Heino′s Rathaus Cafe
Das Heino-Rathaus-Cafe hat sich weit über die Grenzen Bad Münstereifels hinaus einen Namen gemacht und ist zu einem beliebten Anziehungspunkt für Besucher von nach und fern geworden. In gemütlicher Atmosphäre gewähren zahlreiche Bilder und Auszeichnungen aus Heino"s privatem Besitz Einblicke in seine über 50-jährige Künsterlaufbahn. Sooft es seine Zeit erlaubt, begrüsst Heino seine Gäste im Cafe persönlich.
Printenhaus
Das Printenhaus liegt direkt vor dem Orchheimer Tor. Hier wird nach alter Handwerkskunst die traditionelle Brot- und Printenbäckerei im Steinofen betrieben. Man kann den Bäckern bei der Arbeit zuschauen.
Brauhaus
Die Kunst des Genießens finden Sie im Bad Münstereifeler Brauhaus auf dem Markt. In dem kleinen Brauhaus erleben Sie die alte Kunst des Bierbrauens. In Handarbeit wird das Münstereifeler Bier vor Ihren Augen gebraut und Sie können das frische Bier direkt aus den Brautanks genießen.
Zinngießerei
Hier wird in der 4. Generation handwerklich nach alter Sitte in Sand-,Kokillenguß und mit Zinndrücken gearbeitet. Man kann den Zinngießern bei der Arbeit zuschauen und zwischen 2.500 Artikeln wählen.
Handweberdorf Rupperath
Die Handwebkunst machte Rupperath weit über die Grenzen der Stadt bekannt. Vor Jahren gründete man eine Handwebgemeinschaft, die sich einen hervorragenden Ruf erarbeitet hat. In den Museumsräumen surrt noch das Spinnrad und klappert der Webstuhl. Handgewebtes vom kleinsten Geschenk bis zum kirchlichen Meßgewand wird hier alles nach alter Kunst gefertigt. Das Museum für Handwerkskunst zeigt einen Querschnitt der Handweberei durch viele Jahrtausende.
Radioteleskop Effelsberg
Das größte vollbewegliche Radioteleskop der Welt mit einem Parabolreflektor von 100 m Durchmesser ist in Bad Münstereifel-Effelsberg (ca. 10 km vom Stadtkern entfernt) zu sehen. Das Max-Planck-Institut für Radioastronomie bietet Informationsvorträge, verbunden mit Film bzw. Lichtbildervorführungen für Gruppen mit Voranmeldung an.
Astropeiler Stockert
Auf dem sich 434 m über NN erhebenden Stockert bei Bad Münstereifel-Eschweiler steht eine vollbewegliche 25 m im Durchmesser messende Parabolantenne aus dem Jahre 1957. Dieses ungewöhnliche und weithin sichtbare Baudenkmal wurde ursprünglich für wissenschaftliche und militärische Forschungszwecke genutzt und ist heute im Besitz der NRW Stiftung. Seit 2009 ist der Astropeiler Stockert sonntags für Besucher geöffnet. Der Astropeiler ist schön zu sehen auf der Golfanlage von Bahn 11 und 15.

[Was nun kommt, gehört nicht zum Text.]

(* ===== verification/Keyshare.v ===== *)
(** * Node: storage of keyshares

    [node/src/keyshare.rs] with [keyshare/permanent.rs], [keyshare/temporary.rs],
    [keyshare/local.rs] and [keyshare/compat.rs]. The storage is a directory. An operation returns,
    besides its result, the states of the directory after each of its writes, which are the
    states a crash may leave: a file that was created but not written is empty. A file of
    the temporary storage is identified by the key event of its name, and a file of the
    permanent storage by the epoch and the number of domains of its name. Points and scalars are
    given by their bytes; nonces are arguments. *)

From S2P Require Import Prelude Types CryptoTypes Participants KeyState NodePrimitives Db Assets.

(** ** Keyshares *)

(** Encodings of curve points by the curve crates. *)
Class KeyEncodings : Type := {
  secp256k1_of_affine : bytes → option bytes;
  ed25519_compress : bytes → bytes;
  bls12381_of_element : bytes → bytes;
}.

Record KeygenOutput : Type := mkKeygenOutput {
  ko_private_share : bytes;
  ko_public_key : bytes;
}.

Inductive KeyshareData : Type :=
  | KdSecp256k1 (data : KeygenOutput)
  | KdEd25519 (data : KeygenOutput)
  | KdBls12381 (data : KeygenOutput)
  | KdV2Secp256k1 (data : KeygenOutput).

Record Keyshare : Type := mkKeyshare {
  kshare_key_id : KeyEventId;
  kshare_data : KeyshareData;
}.

#[export] Instance KeygenOutput_eq_dec : EqDecision KeygenOutput.
Proof. solve_decision. Defined.
#[export] Instance KeyshareData_eq_dec : EqDecision KeyshareData.
Proof. solve_decision. Defined.
#[export] Instance Keyshare_eq_dec : EqDecision Keyshare.
Proof. solve_decision. Defined.

#[export] Instance KeyEventId_countable : Countable KeyEventId.
Proof.
  refine (inj_countable' (λ k, (ke_epoch_id k, ke_domain_id k, ke_attempt_id k))
    (λ '(e, d, a), mkKeyEventId e d a) _); by intros [].
Defined.

Definition Keyshare_public_key `{!KeyEncodings} (k : Keyshare) : result string DtoPublicKey :=
  match kshare_data k with
  | KdSecp256k1 data | KdV2Secp256k1 data =>
    b ← ok_or (secp256k1_of_affine (ko_public_key data)) "invalid point"; Ok (DtoSecp256k1 b)
  | KdEd25519 data => Ok (DtoEd25519 (ed25519_compress (ko_public_key data)))
  | KdBls12381 data => Ok (DtoBls12381 (bls12381_of_element (ko_public_key data)))
  end.

Definition check_consistency `{!KeyEncodings} (k : Keyshare) (epoch_id : EpochId) (key : KeyForDomain) :
    result string unit :=
  let key_id := mkKeyEventId epoch_id (kd_domain_id key) (kd_attempt key) in
  if bool_decide (kshare_key_id k ≠ key_id) then Err "Keyshare has incorrect key ID"
  else
    public_key ← Keyshare_public_key k;
    if bool_decide (public_key ≠ dto_of_extended (kd_key key)) then Err "Keyshare has incorrect public key"
    else Ok tt.

(** ** Permanent data *)

Record PermanentKeyshareData : Type := mkPermanentKeyshareData {
  pk_epoch_id : EpochId;
  pk_keyshares : list Keyshare;
}.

Römischer Tempelbezirk "Heidentempel"
Der römische Tempelbezirk aus dem 1. - 4. Jahrhundert nach Christus liegt an der Landstraße zwischen Bad Münstereifel-Nöthen und Pesch (ca. 7 km vom Stadtkern entfernt), unweit von einem Wanderparkplatz. Der Tempelbezirk mit nennenswerten Überresten der Gebäude kann ganzjährig besichtigt werden. In der Region Bad Münstereifel finden Sie noch viele weitere römische Sehnswürdigkeiten.